* **Requirement**
Start at the line below containing "Forall (fun r" and stop at the line containing "length items + 4". Repeat every line of that stretch exactly, and nothing outside it.

━━━ Data shown

Definition with_temp_patch (v : option nat) (self : Widget) : Widget :=
  {| log_y := log_y self; log_x := log_x self; temp_lines := temp_lines self;
     selected_plots := selected_plots self; show_crosshair := show_crosshair
     self; temp_patch := v; rect := rect self; zoom_listeners := zoom_listeners
     self; mouse_zoom_enabled := mouse_zoom_enabled self; click_crosshair_enabled
     := click_crosshair_enabled self; max_crosshairs := max_crosshairs self;
     crosshair_listeners := crosshair_listeners self; axes_artists :=
     axes_artists self; fresh_artist := fresh_artist self; axes_xlim := axes_xlim
     self; axes_ylim := axes_ylim self; calls := calls self |}.

Definition with_rect (v : option Rect) (self : Widget) : Widget :=
  {| log_y := log_y self; log_x := log_x self; temp_lines := temp_lines self;
     selected_plots := selected_plots self; show_crosshair := show_crosshair
     self; temp_patch := temp_patch self; rect := v; zoom_listeners :=
     zoom_listeners self; mouse_zoom_enabled := mouse_zoom_enabled self;
     click_crosshair_enabled := click_crosshair_enabled self; max_crosshairs :=
     max_crosshairs self; crosshair_listeners := crosshair_listeners self;
     axes_artists := axes_artists self; fresh_artist := fresh_artist self;
     axes_xlim := axes_xlim self; axes_ylim := axes_ylim self; calls := calls
     self |}.

Definition with_zoom_listeners (v : list nat) (self : Widget) : Widget :=
  {| log_y := log_y self; log_x := log_x self; temp_lines := temp_lines self;
     selected_plots := selected_plots self; show_crosshair := show_crosshair
     self; temp_patch := temp_patch self; rect := rect self; zoom_listeners := v;
     mouse_zoom_enabled := mouse_zoom_enabled self; click_crosshair_enabled :=
     click_crosshair_enabled self; max_crosshairs := max_crosshairs self;
     crosshair_listeners := crosshair_listeners self; axes_artists :=
     axes_artists self; fresh_artist := fresh_artist self; axes_xlim := axes_xlim
     self; axes_ylim := axes_ylim self; calls := calls self |}.

Definition with_mouse_zoom_enabled (v : bool) (self : Widget) : Widget :=
  {| log_y := log_y self; log_x := log_x self; temp_lines := temp_lines self;
     selected_plots := selected_plots self; show_crosshair := show_crosshair
     self; temp_patch := temp_patch self; rect := rect self; zoom_listeners :=
     zoom_listeners self; mouse_zoom_enabled := v; click_crosshair_enabled :=
     click_crosshair_enabled self; max_crosshairs := max_crosshairs self;
     crosshair_listeners := crosshair_listeners self; axes_artists :=
     axes_artists self; fresh_artist := fresh_artist self; axes_xlim := axes_xlim
     self; axes_ylim := axes_ylim self; calls := calls self |}.

Definition with_click_crosshair_enabled (v : bool) (self : Widget) : Widget :=
  {| log_y := log_y self; log_x := log_x self; temp_lines := temp_lines self;
     selected_plots := selected_plots self; show_crosshair := show_crosshair
     self; temp_patch := temp_patch self; rect := rect self; zoom_listeners :=
     zoom_listeners self; mouse_zoom_enabled := mouse_zoom_enabled self;
     click_crosshair_enabled := v; max_crosshairs := max_crosshairs self;
     crosshair_listeners := crosshair_listeners self; axes_artists :=
     axes_artists self; fresh_artist := fresh_artist self; axes_xlim := axes_xlim
     self; axes_ylim := axes_ylim self; calls := calls self |}.

Definition with_max_crosshairs (v : Z) (self : Widget) : Widget :=
  {| log_y := log_y self; log_x := log_x self; temp_lines := temp_lines self;
     selected_plots := selected_plots self; show_crosshair := show_crosshair
     self; temp_patch := temp_patch self; rect := rect self; zoom_listeners :=
     zoom_listeners self; mouse_zoom_enabled := mouse_zoom_enabled self;
     click_crosshair_enabled := click_crosshair_enabled self; max_crosshairs :=
     v; crosshair_listeners := crosshair_listeners self; axes_artists :=
     axes_artists self; fresh_artist := fresh_artist self; axes_xlim := axes_xlim
     self; axes_ylim := axes_ylim self; calls := calls self |}.

Definition with_crosshair_listeners (v : list nat) (self : Widget) : Widget :=
  {| log_y := log_y self; log_x := log_x self; temp_lines := temp_lines self;
     selected_plots := selected_plots self; show_crosshair := show_crosshair
     self; temp_patch := temp_patch self; rect := rect self; zoom_listeners :=
     zoom_listeners self; mouse_zoom_enabled := mouse_zoom_enabled self;
     click_crosshair_enabled := click_crosshair_enabled self; max_crosshairs :=
     max_crosshairs self; crosshair_listeners := v; axes_artists := axes_artists
     self; fresh_artist := fresh_artist self; axes_xlim := axes_xlim self;
     axes_ylim := axes_ylim self; calls := calls self |}.

Definition with_axes_artists (v : list nat) (self : Widget) : Widget :=
  {| log_y := log_y self; log_x := log_x self; temp_lines := temp_lines self;
     selected_plots := selected_plots self; show_crosshair := show_crosshair
     self; temp_patch := temp_patch self; rect := rect self; zoom_listeners :=
     zoom_listeners self; mouse_zoom_enabled := mouse_zoom_enabled self;
     click_crosshair_enabled := click_crosshair_enabled self; max_crosshairs :=
     max_crosshairs self; crosshair_listeners := crosshair_listeners self;
     axes_artists := v; fresh_artist := fresh_artist self; axes_xlim := axes_xlim
     self; axes_ylim := axes_ylim self; calls := calls self |}.

Definition with_fresh_artist (v : nat) (self : Widget) : Widget :=
  {| log_y := log_y self; log_x := log_x self; temp_lines := temp_lines self;
     selected_plots := selected_plots self; show_crosshair := show_crosshair
     self; temp_patch := temp_patch self; rect := rect self; zoom_listeners :=
     zoom_listeners self; mouse_zoom_enabled := mouse_zoom_enabled self;
     click_crosshair_enabled := click_crosshair_enabled self; max_crosshairs :=
     max_crosshairs self; crosshair_listeners := crosshair_listeners self;
     axes_artists := axes_artists self; fresh_artist := v; axes_xlim := axes_xlim
     self; axes_ylim := axes_ylim self; calls := calls self |}.
(** The stock that a call has taken so far is accounted for.  Before its
    transaction has changed a row, the call has sent no COMMIT and holds no
    change.  In the loop, what its changes have taken and what the
    statements left will take make up what it sells, no change or
    statement overwrites a stock value, and no statement left is COMMIT.
    Once it fetches the invoice, and when it has returned one, its
    transaction is committed. *)
Definition accounted (m : Z) (c : sale_call) (th : thread)
  (mine : list change) : Prop :=
  match at_stage th with
  | Opening | Numbering | Heading _ =>
      existsb is_commit (sent th) = false /\ mine = []
  | InTransaction _ todo =>
      existsb is_commit (sent th) = false
      /\ forallb (fun x => negb (sets_stock x)) mine = true
      /\ Forall (fun s => overwrites_stock s = false /\ is_commit s = false)
           (map snd todo)
      /\ taken m mine + stock_taken m (map snd todo) = sold m c
  | Fetching _ | FetchingItems _ _ => has_committed c th = true
  | Over (Invoice.Returned (Some _)) => has_committed c th = true
  | _ => True
  end.

(** What the committed sales have taken from the stock [q] of [m]. *)
Definition stock_after (a b : sale_call) (m q : Z) (x : system) : Z :=
  q - (if has_committed a (first x) then sold m a else 0)
    - (if has_committed b (second x) then sold m b else 0).

(** No statement of the list overwrites a stock value. *)
Definition relative (l : list statement) : Prop :=
  Forall (fun s => overwrites_stock s = false) l.

(** The books of the two calls balance. *)
Definition balanced (a b : sale_call) (m q : Z) (x : system) : Prop :=
  accounted m a (first x) (changes_by First (shared x))
  /\ accounted m b (second x) (changes_by Second (shared x))
  /\ stock_of m (stored (shared x)) = Some (stock_after a b m q x)
  /\ relative (sent (first x))
  /\ relative (sent (second x)).

(** The call has inserted its invoice row, or it has given up. *)
Definition inserted (st : stage) : bool :=
  match st with
  | Opening | Numbering | Heading _ => false
  | _ => true
  end.

(** A statement of the loop that the server accepts whenever the invoice
    [id] is there: its medicine and its user are rows of server state
    [d]. *)
Definition passable (d : db) (id : Z) (s : statement) : Prop :=
  match s with
  | InsertInvoiceItem invoice_id medicine_id _ _ _ =>
      invoice_id = id /\ medicines (committed d) !! medicine_id <> None
  | UpdateMedicineStock _ _ => True
  | InsertStockMovement medicine_id _ _ _ created_by =>
      medicines (committed d) !! medicine_id <> None
      /\ users (committed d) !! created_by <> None
  | _ => False
  end.

(** The invoice rows among a list of changes. *)
Definition new_invoices (l : list change) : list invoice_row :=
  flat_map (fun x => match x with NewInvoice r => [r] | _ => [] end) l.

(** The server since state [d], when [number who] is the invoice number
    of call [who] and [ins who] tells whether the call has inserted its
    invoice: the users and the medicines are those of [d]; the invoices
    committed since, and those of the open transactions, carry the numbers
    of the calls that have inserted theirs. *)
Definition served (d : db) (number : session -> string)
  (ins : session -> bool) (sv : server) : Prop :=
  users (stored sv) = users (committed d)
  /\ (forall k, medicines (stored sv) !! k = None
                <-> medicines (committed d) !! k = None)
  /\ (exists extra,
         invoices (stored sv) = invoices (committed d) ++ extra
         /\ Forall (fun r => exists who,
                        inv_invoice_number r = number who
                        /\ ins who = true) extra)
  /\ Forall (fun p => forall r,
                 snd p = NewInvoice r ->
                 inv_invoice_number r = number (fst p)
                 /\ ins (fst p) = true)
       (pending sv).

(** Nothing has stopped the call: it holds the number [number]; in the
    loop its invoice is among the changes of its transaction and the
    statements left are passable; when it fetches the invoice, the invoice
    is committed; it has not been sent to the [catch] block, and when it is
    over it has returned an invoice. *)
Definition on_course (d : db) (number : string) (who : session)
  (th : thread) (sv : server) : Prop :=
  match at_stage th with
  | Opening | Numbering | FetchingItems _ _ => True
  | Heading invoiceNumber => invoiceNumber = number
  | InTransaction id todo =>
      (exists r, In (who, NewInvoice r) (pending sv) /\ inv_id r = id)
      /\ Forall (passable d id) (map snd todo)
  | Fetching id => exists r, In r (invoices (stored sv)) /\ inv_id r = id
  | Recovering => False
  | Over o => exists invoice, o = Invoice.Returned (Some invoice)
  end.

(** The round trips a call on course has before it. *)
Definition round_trips_left (items : list Sale.item) (st : stage) : nat :=
  match st with
  | Opening => 3 * length items + 6
  | Numbering => 3 * length items + 5
  | Heading _ => 3 * length items + 4
  | InTransaction _ todo => length todo + 3
  | Fetching _ => 2
  | FetchingItems _ _ => 1
  | Recovering => 1
  | Over _ => 0
  end.

(** Nothing on the side of the environment or of server state [d] stops
    the call: no round trip fails, the pharmacist and the medicines of the
    items are rows of [d], and the number generated on [d] is free. *)
Definition unhindered (c : sale_call) (d : db) : Prop :=
  (forall st, fails (call_env c) st = false)
  /\ users (committed d) !! Sale.pharmacist_id (call_data c) <> None
  /\ Forall (fun i => medicines (committed d) !! Sale.medicine_id i <> None)
       (call_items c)
  /\ number_taken (generated_number (call_env c) d) (committed d) = false.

━━━━━━

* **Exercise result**
         /\ Forall (fun r => exists who,
                        inv_invoice_number r = number who
                        /\ ins who = true) extra)
  /\ Forall (fun p => forall r,
                 snd p = NewInvoice r ->
                 inv_invoice_number r = number (fst p)
                 /\ ins (fst p) = true)
       (pending sv).

(** Nothing has stopped the call: it holds the number [number]; in the
    loop its invoice is among the changes of its transaction and the
    statements left are passable; when it fetches the invoice, the invoice
    is committed; it has not been sent to the [catch] block, and when it is
    over it has returned an invoice. *)
Definition on_course (d : db) (number : string) (who : session)
  (th : thread) (sv : server) : Prop :=
  match at_stage th with
  | Opening | Numbering | FetchingItems _ _ => True
  | Heading invoiceNumber => invoiceNumber = number
  | InTransaction id todo =>
      (exists r, In (who, NewInvoice r) (pending sv) /\ inv_id r = id)
      /\ Forall (passable d id) (map snd todo)
  | Fetching id => exists r, In r (invoices (stored sv)) /\ inv_id r = id
  | Recovering => False
  | Over o => exists invoice, o = Invoice.Returned (Some invoice)
  end.

(** The round trips a call on course has before it. *)
Definition round_trips_left (items : list Sale.item) (st : stage) : nat :=
  match st with
  | Opening => 3 * length items + 6
  | Numbering => 3 * length items + 5
  | Heading _ => 3 * length items + 4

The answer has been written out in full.